Residents in Westfield can safely drink their water without wondering what’s in it. That’s what city officials say and according to newly released testing results, the water is well below any of United States Environmental Protection Agency’s health advisory levels.
However, some residents still have fear and wonder about the water, which may have been contaminated for decades.
“We just feel it’s our right to know and be able to have that information,” said Gail Bean, a lifetime resident of Westfield.
Bean grew up on the northern side of the city, then raised three children there and worked at Western Massachusetts Hospital, just down the road.
“I pretty much have been drinking this for my entire life, 24/7,” said Bean. “Not only did I live in this part of town. I worked at the hospital down the road and made tea and coffee. I pretty much never got away from it.”
It turns out that during firefighting training at Barnes Air National Guard Base, they used foam that contained two contaminants, PFOA and PFOS. These contaminants are found in a large number of consumer products from cleaning materials to clothing and furniture. They can work their way into the environment and most people have been exposed to them.
Wells #7 and #8 are located about a mile from Barnes and, for many years, supplied water for residents living on the north side of the city.
However, in the early 2000s, the chemicals were phased out of production due to questions about health implications. Studies show that at higher levels of exposure, PFOA and PFOS may be related to an array of adverse health effects including low birth weight, accelerated puberty, cancer, liver tissue damage, immune effects, thyroid conditions and cholesterol changes.
“My children at young ages they would have blood tests for cholesterol and their cholesterol was high,” said Bean. “I’m like, what’s going on?”
In May 2016 the U.S. EPA issued a new lifetime health advisory level for PFOA and PFOS to 70 parts per trillion. Two of Westfield’s wells, #7 and #8, exceeded that new limit and were taken offline.
Then, in September 2016, a Drinking Water Health Advisory was released to residents, informing them that now Well #2 would be taken offline due to high levels of PFOA and PFOS.
The notice specifically warned pregnant women, nursing mothers and infants to avoid drinking city water and instead to drink bottled water. This began to raise concerns who had been living in Westfield for decades, nursing and feeding their infants.
“I have three sons,” said Bean. “I made formula, made Kool-Aid back in the day and drank the water.”
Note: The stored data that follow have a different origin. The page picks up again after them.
(** X11. When a non-OK response has a JSON body: a [detail] that is a
    non-empty string is the message of the error; a [detail] that is an
    array of objects gives one [[object Object]] per element, joined by
    commas, if no element has an own key [toString], and a [TypeError]
    instead of an [Error] if one has; a body that is [null] gives a
    [TypeError] too. *)
Theorem runOptimize_error_detail (params : OptimizeParams.t) (t : Z) (res : Response.t)
    (body : Js.json) :
  post (API_BASE +:+ "/optimize") params = Settles t (inr res) ->
  Response.ok res = false ->
  Response.json res = Js.Fulfilled body ->
  (forall s, Js.get_property body "detail" = inr (Some (Js.Str s)) -> s <> ""%string ->
     runOptimize (JsGlobal.String_of number) API_BASE post params
     = Js.Rejected (Js.Error s))
  /\ (forall items,
        Js.get_property body "detail" = inr (Some (Js.Array items)) ->
        Forall (fun v => exists fields,
                           v = Js.Object fields
                           /\ JsGlobal.has_key "toString" fields = false) items ->
        runOptimize (JsGlobal.String_of number) API_BASE post params
        = Js.Rejected
            (Js.Error (String.concat "," (replicate (length items) "[object Object]"%string))))
  /\ (forall items,
        Js.get_property body "detail" = inr (Some (Js.Array items)) ->
        Forall (fun v => exists fields, v = Js.Object fields) items ->
        Exists (fun v => exists fields,
                           v = Js.Object fields
                           /\ JsGlobal.has_key "toString" fields = true) items ->
        runOptimize (JsGlobal.String_of number) API_BASE post params
        = Js.Rejected Js.TypeError)
  /\ (body = Js.Null ->
      runOptimize (JsGlobal.String_of number) API_BASE post params
      = Js.Rejected Js.TypeError).
Proof.
  intros Hrun Hok Hjson. unfold runOptimize. rewrite Hrun.
  cbn [plain_fetch Js.await]. rewrite Hok, Hjson.
  cbn [negb Js.catch Js.await]. split_and!.
  - intros s -> Hs. simpl. by rewrite bool_decide_false.
  - intros items -> Hitems. cbn [Js.truthy default from_option id].
    rewrite String_of_objects
      by (eapply Forall_impl; [exact Hitems|]; intros v (fields & -> & _); by eexists).
    replace (forallb _ items) with true; [done|].
    symmetry. apply forallb_forall. intros v Hv.
    rewrite Forall_forall in Hitems.
    destruct (Hitems v) as (fields & -> & Hkey); [by apply list_elem_of_In|].
    by rewrite Hkey.
  - intros items -> Hitems Hexists. cbn [Js.truthy default from_option id].
    rewrite String_of_objects by done.
    replace (forallb _ items) with false; [done|].
    symmetry. apply not_true_is_false. intros Hall.
    apply Exists_exists in Hexists as (v & Hv & fields & -> & Hkey).
    rewrite forallb_forall in Hall.
    specialize (Hall (Js.Object fields) (proj1 (list_elem_of_In _ _) Hv)).
    simpl in Hall. by rewrite Hkey in Hall.
  - intros ->. reflexivity.
Qed.

End RunOptimizeMessages.

Lemma runOptimize_error_not_json_witness :
  runOptimize (JsGlobal.String_of (fun _ => "0"%string)) "http://127.0.0.1:8000"
    (sample_post (Js.Rejected Js.SyntaxError)) sample_params
  = Js.Rejected (Js.Error "Unprocessable Entity").
Proof.
  exact (runOptimize_error_not_json (fun _ => "0"%string) "http://127.0.0.1:8000"
           (sample_post (Js.Rejected Js.SyntaxError)) sample_params 80
           (Response.mk false "Unprocessable Entity" (Js.Rejected Js.SyntaxError))
           Js.SyntaxError eq_refl eq_refl eq_refl).
Defined.

Lemma runOptimize_error_detail_witness :
  runOptimize (JsGlobal.String_of (fun _ => "0"%string)) "http://127.0.0.1:8000"
    (sample_post
       (Js.Fulfilled
          (Js.Object
             [("detail"%string,
               Js.Array [Js.Object [("msg"%string, Js.Str "field required")];
                         Js.Object [("msg"%string, Js.Str "value is not a valid integer")]])])))
    sample_params
  = Js.Rejected (Js.Error "[object Object],[object Object]").
Proof.
  pose (items := [Js.Object [("msg"%string, Js.Str "field required")];
                  Js.Object [("msg"%string, Js.Str "value is not a valid integer")]]).
  pose (body := Js.Object [("detail"%string, Js.Array items)]).
  assert (Forall (fun v => exists fields,
                             v = Js.Object fields
                             /\ JsGlobal.has_key "toString" fields = false) items) as Hitems.
  { repeat constructor; eexists; split; reflexivity. }
  exact (proj1 (proj2 (runOptimize_error_detail (fun _ => "0"%string) "http://127.0.0.1:8000"
           (sample_post (Js.Fulfilled body)) sample_params 80
           (Response.mk false "Unprocessable Entity" (Js.Fulfilled body)) body
           eq_refl eq_refl eq_refl)) items eq_refl Hitems).
Defined.

(** A validation error whose element has a key [toString] cannot be
    printed: the hook gets a [TypeError], not the [Error] of the code. *)
Example runOptimize_error_detail_toString :
  runOptimize (JsGlobal.String_of (fun _ => "0"%string)) "http://127.0.0.1:8000"
    (sample_post
       (Js.Fulfilled
          (Js.Object
             [("detail"%string, Js.Array [Js.Object [("toString"%string, Js.Number 1)]])])))
    sample_params
  = Js.Rejected Js.TypeError.
Proof. reflexivity. Qed.

(** ** [useDemoData] and the page *)

Section DemoDataFacts.

Variable native : Js.exn -> string.
Variable ToString : Js.json -> string.
Variable API_BASE : string.
Variable fetch : string -> fetch_run.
Bean told Western Mass News she has wondered and worried about how PFOA and PFOS may have affected her family’s health over time. That is why she wants to know more.
“Knowledge is power,” she said.
However, when the city turned off those wells in early 2016, it turned out to have even more repercussions for the city, when the drought hit that spring.
In November 2016, the city took its main source of water, the Granville Reservoir, offline because of historically low water levels. This caused low water pressure throughout the city, which then forced Westfield State University to send its students home early for Thanksgiving.
By December 2016, water pressure issues remained.
Then in April 2017, the city and the Massachusetts Department of Environmental Protection initiated sampling of private wells that sit near Barnes.
And in the first week of November 2017, the city released its most recent testing results of Wells #1 and #2, showing that the levels of PFOA and PFOS are well below the EPA’s advisory level. But wells #7 and #8 remain offline.
“I understand their concerns and the want of information,” said Mayor Brian Sullivan, who adds that he has lived in Westfield for more than 50 years. “Unfortunately, we can only get as much information as we have so it’s gonna be a work in progress as more information comes forward.”
Mayor Sullivan said the investigation is a long process, so Western Mass News asked MassDEP, just how long?
A spokesperson responded: “The City of Westfield’s Well #7 and Well #8 remain turned off. The city has submitted a permit application for a treatment system for those wells. MassDEP is presently reviewing that permit application.”
Also, a spokesperson for the EPA told Western Mass News they are aware of the issues, but that MassDEP is leading the investigation.
“I turn to the experts,” said Mayor Sullivan.
But after more than a year of knowing about decades-long contamination, residents want to know the long-term health effects they may have because of water contamination.
“As a resident I think we have a right to have our blood tested if we want it done,” said Bean. “It’s a simple thing to ask for.”
Residents such as Bean told Western Mass News they want city officials and MassDEP to sign off on voluntary blood testing for residents who live or have lived on the north side of the city, near wells #7 and #8. But Mayor Sullivan said the next step is getting that filtration system, and then to request financial assistance.